> _TASK DESCRIPTION_
Please copy out the entries below exactly, beginning with the line that contains "Lemma handler_statements" and ending with the line that contains "destruct (_ &&", and include nothing outside that span.

> _Source records_
※ ※ ※

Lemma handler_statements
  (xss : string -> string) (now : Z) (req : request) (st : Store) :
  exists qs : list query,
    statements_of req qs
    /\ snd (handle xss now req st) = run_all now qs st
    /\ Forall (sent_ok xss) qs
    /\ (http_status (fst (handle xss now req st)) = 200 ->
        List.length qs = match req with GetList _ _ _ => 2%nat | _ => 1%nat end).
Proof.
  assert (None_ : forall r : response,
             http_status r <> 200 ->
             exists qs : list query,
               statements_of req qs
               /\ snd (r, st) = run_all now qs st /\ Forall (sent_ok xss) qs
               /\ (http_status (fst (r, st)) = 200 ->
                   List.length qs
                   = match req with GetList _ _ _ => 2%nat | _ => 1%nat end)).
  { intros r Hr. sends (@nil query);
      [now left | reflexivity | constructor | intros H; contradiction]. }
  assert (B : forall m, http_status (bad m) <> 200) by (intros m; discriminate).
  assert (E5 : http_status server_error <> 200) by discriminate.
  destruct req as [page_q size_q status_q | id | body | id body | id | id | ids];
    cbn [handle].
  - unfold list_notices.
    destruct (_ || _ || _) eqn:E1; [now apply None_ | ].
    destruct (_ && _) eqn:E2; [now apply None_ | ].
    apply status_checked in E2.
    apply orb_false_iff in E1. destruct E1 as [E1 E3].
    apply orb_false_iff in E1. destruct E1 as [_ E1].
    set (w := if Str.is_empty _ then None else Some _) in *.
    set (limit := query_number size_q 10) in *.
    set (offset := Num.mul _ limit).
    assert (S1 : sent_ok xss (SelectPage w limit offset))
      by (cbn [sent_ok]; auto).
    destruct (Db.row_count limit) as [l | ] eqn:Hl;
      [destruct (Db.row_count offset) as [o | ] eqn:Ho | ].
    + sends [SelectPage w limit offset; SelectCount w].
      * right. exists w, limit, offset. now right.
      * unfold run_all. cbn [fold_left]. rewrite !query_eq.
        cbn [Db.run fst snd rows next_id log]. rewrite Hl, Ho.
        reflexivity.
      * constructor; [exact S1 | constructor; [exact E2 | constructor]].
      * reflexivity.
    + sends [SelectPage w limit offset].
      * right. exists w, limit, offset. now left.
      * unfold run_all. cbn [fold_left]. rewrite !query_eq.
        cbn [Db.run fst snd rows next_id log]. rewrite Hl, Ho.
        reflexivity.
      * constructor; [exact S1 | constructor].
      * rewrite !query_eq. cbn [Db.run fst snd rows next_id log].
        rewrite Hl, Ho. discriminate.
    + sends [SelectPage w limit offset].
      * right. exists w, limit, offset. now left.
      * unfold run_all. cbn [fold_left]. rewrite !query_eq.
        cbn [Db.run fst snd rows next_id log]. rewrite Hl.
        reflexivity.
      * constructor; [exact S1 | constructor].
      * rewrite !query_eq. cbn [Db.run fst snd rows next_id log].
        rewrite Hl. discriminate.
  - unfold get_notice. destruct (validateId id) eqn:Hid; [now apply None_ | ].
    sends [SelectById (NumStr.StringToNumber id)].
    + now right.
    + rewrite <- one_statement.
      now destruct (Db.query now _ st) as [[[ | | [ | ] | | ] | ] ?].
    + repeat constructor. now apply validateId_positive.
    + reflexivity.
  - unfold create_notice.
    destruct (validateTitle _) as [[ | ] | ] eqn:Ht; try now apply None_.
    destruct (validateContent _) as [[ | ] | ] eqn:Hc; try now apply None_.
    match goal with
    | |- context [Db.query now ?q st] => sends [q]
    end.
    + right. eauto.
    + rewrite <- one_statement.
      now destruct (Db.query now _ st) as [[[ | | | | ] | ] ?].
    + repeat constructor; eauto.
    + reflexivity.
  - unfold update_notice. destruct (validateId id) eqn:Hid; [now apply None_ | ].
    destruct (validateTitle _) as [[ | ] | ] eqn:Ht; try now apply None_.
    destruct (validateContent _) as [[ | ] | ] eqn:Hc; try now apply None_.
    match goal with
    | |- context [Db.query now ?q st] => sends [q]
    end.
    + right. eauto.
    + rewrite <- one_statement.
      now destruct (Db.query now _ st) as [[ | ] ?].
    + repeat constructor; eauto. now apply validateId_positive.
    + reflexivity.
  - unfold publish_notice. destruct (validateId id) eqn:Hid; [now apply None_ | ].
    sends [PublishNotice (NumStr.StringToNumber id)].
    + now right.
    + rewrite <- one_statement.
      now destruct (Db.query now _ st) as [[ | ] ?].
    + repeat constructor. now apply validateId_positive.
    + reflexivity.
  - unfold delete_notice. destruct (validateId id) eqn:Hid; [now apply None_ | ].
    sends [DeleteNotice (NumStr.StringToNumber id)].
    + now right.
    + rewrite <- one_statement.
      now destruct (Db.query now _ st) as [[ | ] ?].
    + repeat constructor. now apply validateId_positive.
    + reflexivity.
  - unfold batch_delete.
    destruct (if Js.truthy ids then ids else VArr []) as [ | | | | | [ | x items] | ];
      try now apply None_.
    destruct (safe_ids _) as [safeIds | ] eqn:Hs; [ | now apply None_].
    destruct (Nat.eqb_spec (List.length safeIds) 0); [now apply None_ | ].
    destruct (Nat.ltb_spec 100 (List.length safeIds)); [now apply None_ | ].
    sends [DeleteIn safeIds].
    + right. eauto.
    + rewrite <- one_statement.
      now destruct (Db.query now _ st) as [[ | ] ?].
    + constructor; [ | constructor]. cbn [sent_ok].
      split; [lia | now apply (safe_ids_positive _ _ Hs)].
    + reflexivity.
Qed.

※ ※ ※

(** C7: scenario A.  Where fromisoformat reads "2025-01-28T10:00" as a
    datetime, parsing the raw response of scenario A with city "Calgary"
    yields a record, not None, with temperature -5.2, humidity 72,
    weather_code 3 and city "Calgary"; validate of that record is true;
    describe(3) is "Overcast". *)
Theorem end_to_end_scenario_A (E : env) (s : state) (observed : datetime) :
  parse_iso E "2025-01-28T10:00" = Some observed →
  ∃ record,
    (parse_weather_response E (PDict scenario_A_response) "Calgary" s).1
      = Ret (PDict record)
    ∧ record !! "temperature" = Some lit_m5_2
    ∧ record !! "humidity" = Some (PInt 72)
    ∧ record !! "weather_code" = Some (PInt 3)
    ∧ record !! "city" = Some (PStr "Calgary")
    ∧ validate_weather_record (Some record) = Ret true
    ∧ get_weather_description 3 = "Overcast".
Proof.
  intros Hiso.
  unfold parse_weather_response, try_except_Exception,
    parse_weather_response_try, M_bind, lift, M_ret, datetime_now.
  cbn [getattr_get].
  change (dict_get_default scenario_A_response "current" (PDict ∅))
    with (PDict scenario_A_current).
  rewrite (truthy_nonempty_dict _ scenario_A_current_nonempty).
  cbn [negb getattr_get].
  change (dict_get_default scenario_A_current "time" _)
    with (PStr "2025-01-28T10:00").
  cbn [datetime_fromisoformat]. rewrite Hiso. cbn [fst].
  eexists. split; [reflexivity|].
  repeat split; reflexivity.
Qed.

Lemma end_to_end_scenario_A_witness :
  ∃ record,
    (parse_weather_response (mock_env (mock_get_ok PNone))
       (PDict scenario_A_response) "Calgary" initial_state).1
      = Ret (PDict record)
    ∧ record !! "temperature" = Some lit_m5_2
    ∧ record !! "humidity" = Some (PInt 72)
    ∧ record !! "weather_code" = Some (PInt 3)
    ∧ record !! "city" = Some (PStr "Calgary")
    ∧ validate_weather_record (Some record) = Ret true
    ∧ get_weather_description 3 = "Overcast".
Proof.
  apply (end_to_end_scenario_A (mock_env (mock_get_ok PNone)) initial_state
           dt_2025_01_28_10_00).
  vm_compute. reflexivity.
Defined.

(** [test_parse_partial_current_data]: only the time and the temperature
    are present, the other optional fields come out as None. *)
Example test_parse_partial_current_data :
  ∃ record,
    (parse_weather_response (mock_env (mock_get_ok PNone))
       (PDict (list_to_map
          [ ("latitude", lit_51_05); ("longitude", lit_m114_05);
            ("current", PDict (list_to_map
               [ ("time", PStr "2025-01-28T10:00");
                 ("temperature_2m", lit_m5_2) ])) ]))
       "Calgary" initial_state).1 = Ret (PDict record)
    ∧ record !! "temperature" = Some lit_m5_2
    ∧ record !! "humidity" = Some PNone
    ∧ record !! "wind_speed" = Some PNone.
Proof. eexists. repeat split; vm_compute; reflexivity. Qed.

※ ※ ※

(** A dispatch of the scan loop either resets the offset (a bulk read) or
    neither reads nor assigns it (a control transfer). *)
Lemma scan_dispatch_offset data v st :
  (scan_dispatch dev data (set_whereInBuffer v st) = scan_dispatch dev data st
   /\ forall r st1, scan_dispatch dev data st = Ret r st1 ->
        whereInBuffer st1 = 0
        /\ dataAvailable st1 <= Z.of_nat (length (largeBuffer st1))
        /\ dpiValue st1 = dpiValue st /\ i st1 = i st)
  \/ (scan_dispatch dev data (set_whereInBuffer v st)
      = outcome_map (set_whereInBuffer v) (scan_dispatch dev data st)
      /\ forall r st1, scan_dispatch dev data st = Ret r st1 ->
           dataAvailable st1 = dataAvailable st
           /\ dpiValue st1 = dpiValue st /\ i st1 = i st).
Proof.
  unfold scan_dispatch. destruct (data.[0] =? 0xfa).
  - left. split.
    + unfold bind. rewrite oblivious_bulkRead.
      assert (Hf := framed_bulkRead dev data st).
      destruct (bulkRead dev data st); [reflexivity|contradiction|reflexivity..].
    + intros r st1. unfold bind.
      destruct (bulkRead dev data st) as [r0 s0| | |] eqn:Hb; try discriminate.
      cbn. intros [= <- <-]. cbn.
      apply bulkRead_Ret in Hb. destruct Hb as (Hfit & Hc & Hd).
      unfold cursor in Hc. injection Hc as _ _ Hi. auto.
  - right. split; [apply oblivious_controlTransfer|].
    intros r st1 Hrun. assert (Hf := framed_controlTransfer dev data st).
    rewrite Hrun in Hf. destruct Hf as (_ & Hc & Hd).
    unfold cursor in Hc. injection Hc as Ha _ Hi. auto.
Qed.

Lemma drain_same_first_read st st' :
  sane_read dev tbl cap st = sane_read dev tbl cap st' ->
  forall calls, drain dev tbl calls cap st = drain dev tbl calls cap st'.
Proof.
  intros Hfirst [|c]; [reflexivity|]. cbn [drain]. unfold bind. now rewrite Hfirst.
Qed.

※ ※ ※

> _PROBLEM SOLUTION_
Lemma handler_statements
  (xss : string -> string) (now : Z) (req : request) (st : Store) :
  exists qs : list query,
    statements_of req qs
    /\ snd (handle xss now req st) = run_all now qs st
    /\ Forall (sent_ok xss) qs
    /\ (http_status (fst (handle xss now req st)) = 200 ->
        List.length qs = match req with GetList _ _ _ => 2%nat | _ => 1%nat end).
Proof.
  assert (None_ : forall r : response,
             http_status r <> 200 ->
             exists qs : list query,
               statements_of req qs
               /\ snd (r, st) = run_all now qs st /\ Forall (sent_ok xss) qs
               /\ (http_status (fst (r, st)) = 200 ->
                   List.length qs
                   = match req with GetList _ _ _ => 2%nat | _ => 1%nat end)).
  { intros r Hr. sends (@nil query);
      [now left | reflexivity | constructor | intros H; contradiction]. }
  assert (B : forall m, http_status (bad m) <> 200) by (intros m; discriminate).
  assert (E5 : http_status server_error <> 200) by discriminate.
  destruct req as [page_q size_q status_q | id | body | id body | id | id | ids];
    cbn [handle].
  - unfold list_notices.
    destruct (_ || _ || _) eqn:E1; [now apply None_ | ].
    destruct (_ && _) eqn:E2; [now apply None_ | ].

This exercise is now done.